= Pierre Galet =

French ampelographer and author (1921–2019)

Pierre Galet (28 January 1921 – 30 December 2019) was a French ampelographer and author who was an influential figure within ampelography in the 20th century and before DNA typing was widely introduced. Beginning in the 1950s, Pierre Galet introduced a system for identifying varieties based on the shape, contours and characteristics of the leaves of the vines, petioles, growing shoots, shoot tips, grape clusters, as well as the colour, size, seed content and flavour of the grapes. The impact and comprehensiveness of his work earned him the consideration as the "father of modern ampelography". He started publishing within ampelography in the 1950s and his Ph.D. thesis was presented in 1967. He has also written popular science books on grape varieties. Galet was active at the École Nationale Supérieure Agronomique de Montpellier (today L'Institut Agro Montpellier).

== Biography ==
Pierre Galet was born in Monaco in 1921 and spent most his life in southern France. During World War II, Galet hid from the German authorities at the École Nationale Supérieure Agronomique de Montpellier. There he spent extensive amounts of time among the Department of Viticulture's Vitis collection which included samples of grapevines from across the globe. While there he was able to study the differences and learn about the different varieties.

After the war, Galet would accept a teaching position at the École Nationale Supérieure Agronomique de Montpellier where from 1946-1989, he was at the forefront of advances in ampelography and was the mentor to several of the leading ampelographers of the late 20th century. Among his students was Paul Truel, who would categorize and identify several wine grapes varieties in Australia and Portugal. In addition to teaching, Galet traveled to wine regions in the United States, South America, Cyprus, North Africa, Asia and throughout Europe identifying grape varieties and settling legal disputes involving them.

One such legal dispute involved the European Union regulations banning the use of American Vitis Labrusca vines, such as Isabella and Noah, in European vineyards. Galet has long been an advocate against forcing the mandatory uprooting of these vines, believing the ban is anachronistic.

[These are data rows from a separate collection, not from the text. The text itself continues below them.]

(** * Incremental conversion-and-captioning pipeline

    A shallow embedding of [reference/markdown_rewriter.py] and
    [reference/converter_runner.py], with the properties of the caption
    rewriter and of the conversion runner stated over it.

    Python strings are sequences of Unicode code points; they are modelled
    as lists of [N].  Loops over string indices are written as recursion
    over the remaining suffix together with the absolute index. *)

From Stdlib Require Import String Ascii.
From Stdlib Require Import NArith ZArith List Bool Arith Lia Permutation.
Import ListNotations.

(* ===================================================================== *)
(** * Python string primitives *)
(* ===================================================================== *)

Module Py.

Definition char := N.
Definition str := list char.

(** ASCII literals: one code point per character of the literal. *)
Definition lit (s : string) : str := map N_of_ascii (list_ascii_of_string s).

Definition LF : char := 10%N.
Definition CR : char := 13%N.
Definition SPACE : char := 32%N.
Definition BACKSLASH : char := 92%N.
Definition LBRACKET : char := 91%N.
Definition RBRACKET : char := 93%N.
Definition LPAREN : char := 40%N.
Definition RPAREN : char := 41%N.
Definition LANGLE : char := 60%N.
Definition RANGLE : char := 62%N.
Definition BANG : char := 33%N.
Definition SLASH : char := 47%N.
Definition DOT : char := 46%N.

Definition str_eq_dec : forall a b : str, {a = b} + {a <> b} :=
  list_eq_dec N.eq_dec.

Definition str_eqb (a b : str) : bool :=
  if str_eq_dec a b then true else false.

(** [bool(s)]: a string is truthy when it is not empty. *)
Definition truthy (s : str) : bool :=
  match s with [] => false | _ => true end.

(** [a or b] on strings. *)
Definition or_else (a b : str) : str := if truthy a then a else b.

(** [c.isspace()] for one code point: the code points whose bidirectional
    class is WS, B or S, or whose category is Zs. *)
Definition isspace (c : char) : bool :=
  ((9 <=? c) && (c <=? 13) || (28 <=? c) && (c <=? 32)
   || (c =? 133) || (c =? 160) || (c =? 5760)
   || (8192 <=? c) && (c <=? 8202)
   || (c =? 8232) || (c =? 8233) || (c =? 8239) || (c =? 8287)
   || (c =? 12288))%N.

(** Line boundaries of [str.splitlines]. *)
Definition islinebreak (c : char) : bool :=
  ((10 <=? c) && (c <=? 13) || (28 <=? c) && (c <=? 30)
   || (c =? 133) || (c =? 8232) || (c =? 8233))%N.

Fixpoint lstrip (s : str) : str :=
  match s with
  | [] => []
  | c :: rest => if isspace c then lstrip rest else s
  end.

Definition rstrip (s : str) : str := rev (lstrip (rev s)).

Definition strip (s : str) : str := lstrip (rstrip s).

(** A string is blank when stripping leaves nothing: [not s.strip()]. *)
Definition blank (s : str) : bool := negb (truthy (strip s)).

Fixpoint startswith (pat s : str) : bool :=
  match pat, s with
  | [], _ => true
  | _ :: _, [] => false
  | p :: pat', c :: s' => N.eqb p c && startswith pat' s'
  end.

Definition endswith (pat s : str) : bool := startswith (rev pat) (rev s).

(** [text[a:b]] for [0 <= a], [0 <= b]. *)
Definition slice (a b : nat) (s : str) : str := firstn (b - a) (skipn a s).

(** [text.find(pat, i)], searched on the suffix [text[i:]]. *)
Fixpoint find_at (pat s : str) (i : nat) : option nat :=
  if startswith pat s then Some i
  else match s with
       | [] => None
       | _ :: s' => find_at pat s' (S i)
       end.

Definition str_find (pat text : str) (start : nat) : option nat :=
  if start <=? length text then find_at pat (skipn start text) start else None.

(** [sep.join(parts)] *)
Fixpoint join (sep : str) (parts : list str) : str :=
  match parts with
  | [] => []
  | [p] => p
  | p :: ps => p ++ sep ++ join sep ps
  end.

(** [text.splitlines()]: [cur] is the line being read. *)
Fixpoint splitlines_from (cur : str) (s : str) : list str :=
  match s with
  | [] => match cur with [] => [] | _ => [cur] end
  | c :: rest =>
      if islinebreak c then
        cur :: splitlines_from []
                 (if N.eqb c CR
                  then match rest with
                       | c' :: rest' => if N.eqb c' LF then rest' else rest
                       | [] => rest
                       end
                  else rest)
      else splitlines_from (cur ++ [c]) rest
  end.

Definition splitlines (s : str) : list str := splitlines_from [] s.

(** Decimal digits of a natural number, as [str(n)] and [f"{n}"] give. *)
Fixpoint digits_fuel (fuel n : nat) (acc : str) : str :=
  match fuel with
  | O => acc
  | S fuel' =>
      let acc' := N.of_nat (48 + n mod 10) :: acc in
      if n <? 10 then acc' else digits_fuel fuel' (n / 10) acc'
  end.

Definition str_of_nat (n : nat) : str := digits_fuel (S n) n [].

Definition str_of_Z (z : Z) : str :=
  if (z <? 0)%Z then 45%N :: str_of_nat (Z.to_nat (- z)) else str_of_nat (Z.to_nat z).

(** [f"{n:03d}"]: zero padded to at least three digits. *)
Definition pad3 (n : nat) : str :=
  let d := str_of_nat n in
  repeat 48%N (3 - length d) ++ d.

(** ** Pure POSIX paths

    A path is kept as its string.  [path_name] and [path_stem] follow
    [PurePosixPath.name] and [PurePosixPath.stem]. *)

Definition Path := str.

(** [s.split(sep)] for a one-character separator. *)
Fixpoint split_on (sep : char) (cur : str) (s : str) : list str :=
  match s with
  | [] => [cur]
  | c :: rest =>
      if N.eqb c sep then cur :: split_on sep [] rest
      else split_on sep (cur ++ [c]) rest
  end.

(** The components of a path: empty components and [.] are dropped. *)
Definition path_components (s : str) : list str :=
  filter (fun p => negb (str_eqb p [] || str_eqb p [DOT])) (split_on SLASH [] s).

Definition path_name (s : str) : str := last (path_components s) [].

(** [name.rfind(".")] *)
Fixpoint rfind_from (c : char) (s : str) (i : nat) (found : option nat) : option nat :=
  match s with
  | [] => found
  | x :: rest => rfind_from c rest (S i) (if N.eqb x c then Some i else found)
  end.

Definition path_stem (s : str) : str :=
  let name := path_name s in
  match rfind_from DOT name 0 None with
  | Some i => if (0 <? i) && (i <? length name - 1) then firstn i name else name
  | None => name
  end.

(** [PurePosixPath.suffix] *)
Definition path_suffix (s : str) : str :=
  let name := path_name s in
  match rfind_from DOT name 0 None with
  | Some i => if (0 <? i) && (i <? length name - 1) then skipn i name else []
  | None => []
  end.

Definition is_absolute (s : str) : bool := startswith [SLASH] s.

(** [str(PurePosixPath(s))]: repeated and trailing slashes and [.]
    components go away; exactly two leading slashes are kept. *)
Definition path_root (s : str) : str :=
  match s with
  | a :: b :: c :: _ =>
      if N.eqb a SLASH then
        if N.eqb b SLASH then (if N.eqb c SLASH then [SLASH] else [SLASH; SLASH])
        else [SLASH]
      else []
  | [a; b] =>
      if N.eqb a SLASH then (if N.eqb b SLASH then [SLASH; SLASH] else [SLASH]) else []
  | [a] => if N.eqb a SLASH then [SLASH] else []
  | [] => []
  end.

Definition path_of_str (s : str) : Path :=
  match path_root s ++ join [SLASH] (path_components s) with
  | [] => [DOT]
  | p => p
  end.

(** ** Dictionaries

    A [dict] keeps its keys in insertion order; assigning to a key that is
    present keeps its place. *)

Definition dict (V : Type) := list (str * V).

Fixpoint dict_get {V : Type} (d : dict V) (k : str) : option V :=
  match d with
  | [] => None
  | (k', v) :: d' => if str_eqb k' k then Some v else dict_get d' k
  end.

Fixpoint dict_set {V : Type} (d : dict V) (k : str) (v : V) : dict V :=
  match d with
  | [] => [(k, v)]
  | (k', v') :: d' =>
      if str_eqb k' k then (k', v) :: d' else (k', v') :: dict_set d' k v
  end.

Definition dict_keys {V : Type} (d : dict V) : list str := map fst d.

(** ** Calls that may raise *)

(** A call returns a value or raises; [str(exc)] is the message. *)
Inductive Result (A : Type) :=
| Ok (a : A)
| Raise (msg : str).

Arguments Ok {A} a.
Arguments Raise {A} msg.

(** The first exception of a sequence of calls, each of which returns
    ([None]) or raises. *)
Fixpoint first_raised (calls : list (option str)) : option str :=
  match calls with
  | [] => None
  | Some msg :: _ => Some msg
  | None :: rest => first_raised rest
  end.

(** The number a string of decimal digits stands for. *)
Definition digit_value (acc : nat) (d : char) : nat := 10 * acc + (N.to_nat d - 48).

Definition value_of (s : str) : nat := fold_left digit_value s 0.

End Py.

Import Py.

(* ===================================================================== *)
(** * reference/markdown_rewriter.py *)
(* ===================================================================== *)

Module Rewriter.

Definition CAPTION_START_MARKER : str := lit "<!---MEDIA CAPTION STARTS --->".
Definition CAPTION_END_MARKER : str := lit "<!---MEDIA CAPTION ENDS --->".

(** The fallback caption of last resort, the five code points of
    U+005B U+C774 U+BBF8 U+C9C0 U+005D. *)
Definition PLACEHOLDER : str := [91; 51060; 48120; 51648; 93]%N.

Record _ImageTag := {
  start : nat;
  end_ : nat;
  alt_text : str;
  destination : str
}.

(** ** The scanner *)

(** The loop of [_find_closing_bracket]: [s] is [text[i:]]. *)
Fixpoint closing_bracket_at (s : str) (i : nat) : option nat :=
  match s with
  | [] => None
  | c :: rest =>
      if N.eqb c BACKSLASH then
        match rest with
        | [] => None
        | _ :: rest' => closing_bracket_at rest' (i + 2)
        end
      else if N.eqb c RBRACKET then Some i
      else closing_bracket_at rest (i + 1)
  end.

(** [None] stands for the result [-1]. *)
Definition _find_closing_bracket (text : str) (start : nat) : option nat :=
  closing_bracket_at (skipn start text) start.

(** The loop of [_find_matching_paren]: [s] is [text[i:]]. *)
Fixpoint matching_paren_at (s : str) (i : nat) (depth : nat) : option nat :=
  match s with
  | [] => None
  | c :: rest =>
      if N.eqb c BACKSLASH then
        match rest with
        | [] => None
        | _ :: rest' => matching_paren_at rest' (i + 2) depth
        end
      else if N.eqb c LPAREN then matching_paren_at rest (i + 1) (depth + 1)
      else if N.eqb c RPAREN then
        if (depth - 1 =? 0)%nat then Some i
        else matching_paren_at rest (i + 1) (depth - 1)
      else matching_paren_at rest (i + 1) depth
  end.

Definition _find_matching_paren (text : str) (start : nat) : option nat :=
  matching_paren_at (skipn start text) start 1.

(** The [for char in cleaned] loop of [_extract_destination]. *)
Fixpoint read_destination (escape : bool) (s : str) : str :=
  match s with
  | [] => []
  | c :: rest =>
      if escape then c :: read_destination false rest
      else if N.eqb c BACKSLASH then read_destination true rest
      else if isspace c then []
      else c :: read_destination false rest
  end.

Definition _extract_destination (raw : str) : str :=
  let cleaned := strip raw in
  if negb (truthy cleaned) then []
  else
    match (if startswith [LANGLE] cleaned then str_find [RANGLE] cleaned 0 else None) with
    | Some closing => slice 1 closing cleaned
    | None => read_destination false cleaned
    end.

(** The [while idx < length] loop of [_find_image_tags].  Every turn moves
    [idx] forward, so [fuel] bounds the number of turns; [None] is a loop
    cut short by the bound. *)
Fixpoint find_image_tags_from (fuel : nat) (text : str) (idx : nat)
  : option (list _ImageTag) :=
  match fuel with
  | O => None
  | S fuel' =>
      if idx <? length text then
        match str_find [BANG; LBRACKET] text idx with
        | None => Some []
        | Some start =>
            let alt_start := start + 2 in
            match _find_closing_bracket text alt_start with
            | None => Some []
            | Some alt_end =>
                if (length text <=? alt_end + 1)
                   || negb (N.eqb (nth (alt_end + 1) text 0%N) LPAREN)
                then find_image_tags_from fuel' text (alt_end + 1)
                else
                  let dest_start := alt_end + 2 in
                  match _find_matching_paren text dest_start with
                  | None => find_image_tags_from fuel' text (alt_end + 1)
                  | Some dest_end =>
                      let raw_destination := slice dest_start dest_end text in
                      let tag := {| start := start;
                                    end_ := dest_end + 1;
                                    alt_text := slice alt_start alt_end text;
                                    destination := _extract_destination raw_destination |} in
                      option_map (cons tag)
                        (find_image_tags_from fuel' text (dest_end + 1))
                  end
            end
        end
      else Some []
  end.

== Discoveries and findings ==
Through the course of his work, Galet has identified over 100 distinct grape varieties belonging to the Pinot family. He has also identified vines across the globe that were mistakenly thought to be Pinot, long before DNA fingerprinting was widely used. One such occurrence happened in California in the 1980s when Galet discovered that vines labeled Pinot blanc were actually Melon de Bourgogne, a grape commonly associated with the Muscadet wines of the Loire Valley. These so-called "Pinot blanc" cuttings were provided by the University of California, Davis who mislabeled them. For more on this error, see also "Melon de Bourgogne - History" at MelonDeBourgogne.com.

==Writings==
Between 1956 and 1964, Galet published Cépages et vignoble de France, a four volume catalog of French wine grape varieties. In 1977 and 1982, his two volume work, Maladies et parasites de la vigne, on various ailments and grape diseases was released and followed by the fifth edition of his handbook Précis de viticulture in 1988. In 2000, Galet released Dictionnaire encyclopédique des cépages, a comprehensive catalog of grape varieties from across the globe including their international synonyms. His student, ampelographer Lucie Morton, was influential in having much of Galet's work translated into English.

==Death and recognition==
Galet died on 31 December 2019 at the age of 98.

For his work in the advancement of viticulture and ampelography, Galet was made an Officier de l'Ordre du Mérite Agricole. In 1983, he was given a prize of special recognition by the L'Office national interprofessionnel des vins (OIV), the association of French vintners, for the collective body of his work.